What is a stoma, you ask? It is an ingenious way to bypass the normal intestinal process for voiding excrement. Basically, you pull a loop of intestine outside of the body and put a bag over it to collect what would normally go through the colon and exit the anus. It’s a poop bag.
Unfortunately, my poop bag would not stay on. It barely made it to the six weeks required for my intestines to heal because my skin develops a severe rash when it has extended contact with adhesive. Even adhesive specifically designed to work with human skin. My rash was so inflamed and the stoma site so sensitive by the time that they reversed the stoma that I had to hold the poop bag on with medical tape that stuck to fresh skin a good four inches from the original bag site.
My little wink is a reminder of the bag, the rash, and it caused another dimple in my now very lumpy belly.

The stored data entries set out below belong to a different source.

(** [allocB], chained to the running [allocA], is blocked; on a client that
    does not run [allocA] it is started. *)
Lemma runAllocs_chain_guard_witness :
  (allocs busy !! PreviousAllocation allocB = Some (NewAllocRunner allocA)
   ∧ clientTerminal (alloc (NewAllocRunner allocA)) = false
   ∧ blockedAllocations (startAlloc clientTerminal busy allocB)
       !! PreviousAllocation allocB = Some allocB
   ∧ allocs (startAlloc clientTerminal busy allocB) = allocs busy)
  ∧ (allocs (idle false) !! PreviousAllocation allocB = None
     ∧ allocs (startAlloc clientTerminal (idle false) allocB) !! ID allocB
       = Some (NewAllocRunner allocB)).
Proof.
  assert (H1 : allocs busy !! PreviousAllocation allocB
               = Some (NewAllocRunner allocA)) by reflexivity.
  assert (H2 : clientTerminal (alloc (NewAllocRunner allocA)) = false)
    by reflexivity.
  assert (H3 : allocs (idle false) !! PreviousAllocation allocB = None)
    by reflexivity.
  split.
  - destruct (runAllocs_chain_guard clientTerminal busy allocB) as [Hblock _].
    destruct (Hblock _ H1 H2) as (_ & Hb & Ha & _). auto.
  - destruct (runAllocs_chain_guard clientTerminal (idle false) allocB)
      as [_ Hadd].
    destruct (Hadd (or_intror (or_introl H3))) as (_ & Ha & _). auto.
Defined.

(** The terminal update of [allocA] releases [allocB], once, however often
    the update is repeated. *)
Lemma allocSync_chained_release_witness :
  let s := (allocSync_start, chained) in
  let done := status "alloc-A" "complete" in
  blocked_wf s.2
  ∧ blockedAllocations s.2 !! ID done = Some allocB
  ∧ clientTerminal done = true
  ∧ allocs (allocSync_recv clientTerminal s done).2 !! ID allocB
    = Some (NewAllocRunner allocB)
  ∧ blockedAllocations (allocSync_recv clientTerminal s done).2 !! ID done
    = None
  ∧ occurrences (EvNewAllocRunner allocB)
      (trace (allocSync clientTerminal
                [SyncUpdate done; SyncUpdate done] s).2) = 1%nat.
Proof.
  intros s done.
  assert (Hk : blockedAllocations s.2 !! ID done = Some allocB) by reflexivity.
  assert (Ht : clientTerminal done = true) by reflexivity.
  destruct (allocSync_chained_release clientTerminal s done chained_blocked_wf)
    as (Hrel & _ & Honce).
  destruct (Hrel _ Hk Ht) as (Ha & _ & _ & Hb).
  split; [exact chained_blocked_wf|]. split; [exact Hk|]. split; [exact Ht|].
  split; [rewrite Ha; apply lookup_insert_eq|]. split; [exact Hb|].
  rewrite (Honce _ _ [SyncUpdate done; SyncUpdate done] Hk). reflexivity.
Defined.



(** The stripped copy of [allocA]. *)
Lemma updateAllocStatus_stripped_witness :
  let h : gmap positive Allocation := {[ 1%positive := allocA ]} in
  h !! 1%positive = Some allocA
  ∧ ∃ q h', updateAllocStatus busy h [] false 1%positive = Some (h', [q])
            ∧ h !! q = None
            ∧ h' !! q = Some (status "alloc-A" "running")
            ∧ h' !! 1%positive = Some allocA.
Proof.
  intros h.
  assert (Hp : h !! 1%positive = Some allocA) by reflexivity.
  split; [exact Hp|].
  destruct (updateAllocStatus_stripped busy h [] false 1%positive allocA Hp)
    as (q & h' & Hcall & Hfresh & Hq & Hframe).
  exists q, h'. split; [exact Hcall|]. split; [exact Hfresh|].
  split; [exact Hq|]. rewrite Hframe; [exact Hp|]. by eexists.
Defined.

(** [Node.GetClientAllocs] answers with index 10 but the pull fails: the
    query index stays at 0. *)
Lemma watchAllocations_pull_fails_counterexample :
  getClientAllocs pullFails 0%N
    = inl {| resp_Allocs := {["alloc-A" := 7%N]}; resp_Index := 10%N |}
  ∧ (watchAllocations_iter olderThan false pullFails 0%N).1 = 0%N
  ∧ (watchAllocations_iter olderThan false pullFails 0%N).1
    ≠ N.max 0 10.
Proof. split; [reflexivity|]. split; [reflexivity|]. by vm_compute. Qed.

Lemma watchAllocations_index_witness :
  getClientAllocs pullWorks 0%N
    = inl {| resp_Allocs := {["alloc-A" := 7%N]}; resp_Index := 10%N |}
  ∧ shutdownAfterGet pullWorks = false
  ∧ (watchAllocations_iter olderThan false pullWorks 0%N).1 = 10%N
  ∧ Sorted N.le
      (0%N :: watchAllocations olderThan false [pullFails; pullWorks] 0%N).
Proof.
  destruct (watchAllocations_index olderThan false pullWorks 0%N)
    as (Hadv & _ & _ & _ & Hsorted).
  split; [reflexivity|]. split; [reflexivity|]. split.
  - rewrite (Hadv _ eq_refl eq_refl); [reflexivity|].
    right. exists [allocA]. split; reflexivity.
  - destruct (watchAllocations_index olderThan false pullFails 0%N)
      as (_ & _ & _ & _ & Hs). apply Hs.
Defined.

In January of 2011, I went to get my first fitting for my wedding dress. I put the dress on and sobbed. From all of the trauma of surgery and from being unable to eat normally for so long, I had actually lost weight in the last nine months. But it didn’t matter. All I saw was the lumps under what had been perfectly flat lace when I bought the dress.
The seamstress was flummoxed. She fluttered around me making measurements and assuring me that she could take the dress out so that you couldn’t see the lumps.
But the whole point of the dress was that I had felt comfortable in my body. The surgery had taken that away from me. It wasn’t just the marks themselves and my vanity, it was also the trauma of almost dying because of the malfunctions of my own body.
I did finally get somewhat used to my new belly, Winking Anchor and all, and I lived with it grudgingly for a good eight years.
But then the Crohn’s disease reared its ugly head again. Another stay in the hospital. Another dose of steroids, but this time no surgery and a longer set of steroids. By this time, the toll of multiple chronic illnesses was already breaking down my mental processes, so I messed up my steroid dose at home and had to start the whole course over again. I was older now and my body couldn’t recover from the weight gain. And my other systems were beginning to fail, so exercise was too difficult to continue. I gained forty pounds and didn’t recognize my face in the mirror.
Which brings me to today. I’m still trying to kick that forty pounds. But at least I can exercise now, and I’m starting to feel better day by day. The problem is, when I look at my belly in the mirror, I still see all of my body issues. My image issues as well as my medical issues. My belly is the root cause of all my trouble.
It’s hard to love trouble, but I’m trying. I’m trying to love my body again.